> [What to produce] Look through the data below and extract, unchanged, the lines from the one that contains "sort (cmp_on fst" to the one that contains "(m m' : jsmap", both included.

> [Records provided]
══════════════════════════════
(* ===== verification/ReadModelSpec.v ===== *)
(** * The read model's contract

    What [assemble] makes of a set of runs, whatever order they come in: the
    model, the runs left out and why, the histories and the blob catalogue. *)

From Stdlib Require Import Sorting.Sorted Sorting.Permutation.
From S2P Require Import Prelude JsString JsMap JsSort Json Model Codec CodecProps History Validator ValidatorRun Demo ValidatorTables ValidatorSound ValidatorReport ValidatorSpec ReadTypes HistoryOrder Projector ProjectorSpec ProjectorProps ReadModel.

Local Open Scope Z_scope.

(** ** Sorted entries of a map *)

Lemma sorted_entries_eq {V} (d : V) (m : jsmap str V) :
  NoDup (mkeys m) →
  sort (cmp_on fst compare) m = (λ k, (k, default d (mget m k))) <$> sort compare (mkeys m).
Proof.
  intros Hnd. apply (sorted_unique (cmp_on fst compare)).
  - intros [k v] [k' v']. rewrite !elem_of_sort. unfold cmp_on. simpl. intros H1 H2 ->%compare_separates.
    apply elem_mget in H1, H2; [|done..]. congruence.
  - apply (sort_sorted (cmp_on fst compare)).
  - pose proof (sort_sorted compare (mkeys m)) as Hs.
    induction Hs as [|k l Hl IH Hk]; [constructor|]. rewrite fmap_cons. constructor; [done|].
    apply Forall_fmap. eapply Forall_impl; [exact Hk|]. done.
  - rewrite !sort_Permutation. unfold mkeys.
    enough ((λ k, (k, default d (mget m k))) <$> m.*1 = m) as E by by rewrite E.
    rewrite <- list_fmap_compose. trans (id <$> m); [|apply list_fmap_id]. apply list_fmap_ext.
    intros i [k v] Hi. simpl. unfold id. f_equal. rewrite (elem_mget m k v); [done|done|].
    by eapply list_elem_of_lookup_2.
Qed.

Lemma NoDup_same {A} (l l' : list A) : NoDup l → NoDup l' → (∀ x, x ∈ l ↔ x ∈ l') → l ≡ₚ l'.
Proof. apply NoDup_Permutation. Qed.

Lemma sorted_keys_same {V} (m m' : jsmap str V) :
  NoDup (mkeys m) → NoDup (mkeys m') → (∀ k, is_Some (mget m k) ↔ is_Some (mget m' k)) →
  sort compare (mkeys m) = sort compare (mkeys m').
Proof.
  intros H1 H2 Hk. apply (sort_canonical compare).
  - intros x y _ _. apply compare_separates.
  - apply NoDup_same; try done. intros k. by rewrite <- !mget_is_Some.
Qed.

(** ** Candidates *)

Definition has_key (k : str) (run : ProjectedRun) : bool := str_eqb (run_key_of run) k.

Definition add_candidate (acc : list ProjectedRun) (run : ProjectedRun) : list ProjectedRun :=
  if existsb (λ r, str_eqb (pr_runDirectory r) (pr_runDirectory run)) acc then acc else acc ++ [run].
══════════════════════════════
> [Expected output]
  sort (cmp_on fst compare) m = (λ k, (k, default d (mget m k))) <$> sort compare (mkeys m).
Proof.
  intros Hnd. apply (sorted_unique (cmp_on fst compare)).
  - intros [k v] [k' v']. rewrite !elem_of_sort. unfold cmp_on. simpl. intros H1 H2 ->%compare_separates.
    apply elem_mget in H1, H2; [|done..]. congruence.
  - apply (sort_sorted (cmp_on fst compare)).
  - pose proof (sort_sorted compare (mkeys m)) as Hs.
    induction Hs as [|k l Hl IH Hk]; [constructor|]. rewrite fmap_cons. constructor; [done|].
    apply Forall_fmap. eapply Forall_impl; [exact Hk|]. done.
  - rewrite !sort_Permutation. unfold mkeys.
    enough ((λ k, (k, default d (mget m k))) <$> m.*1 = m) as E by by rewrite E.
    rewrite <- list_fmap_compose. trans (id <$> m); [|apply list_fmap_id]. apply list_fmap_ext.
    intros i [k v] Hi. simpl. unfold id. f_equal. rewrite (elem_mget m k v); [done|done|].
    by eapply list_elem_of_lookup_2.
Qed.

Lemma NoDup_same {A} (l l' : list A) : NoDup l → NoDup l' → (∀ x, x ∈ l ↔ x ∈ l') → l ≡ₚ l'.
Proof. apply NoDup_Permutation. Qed.

Lemma sorted_keys_same {V} (m m' : jsmap str V) :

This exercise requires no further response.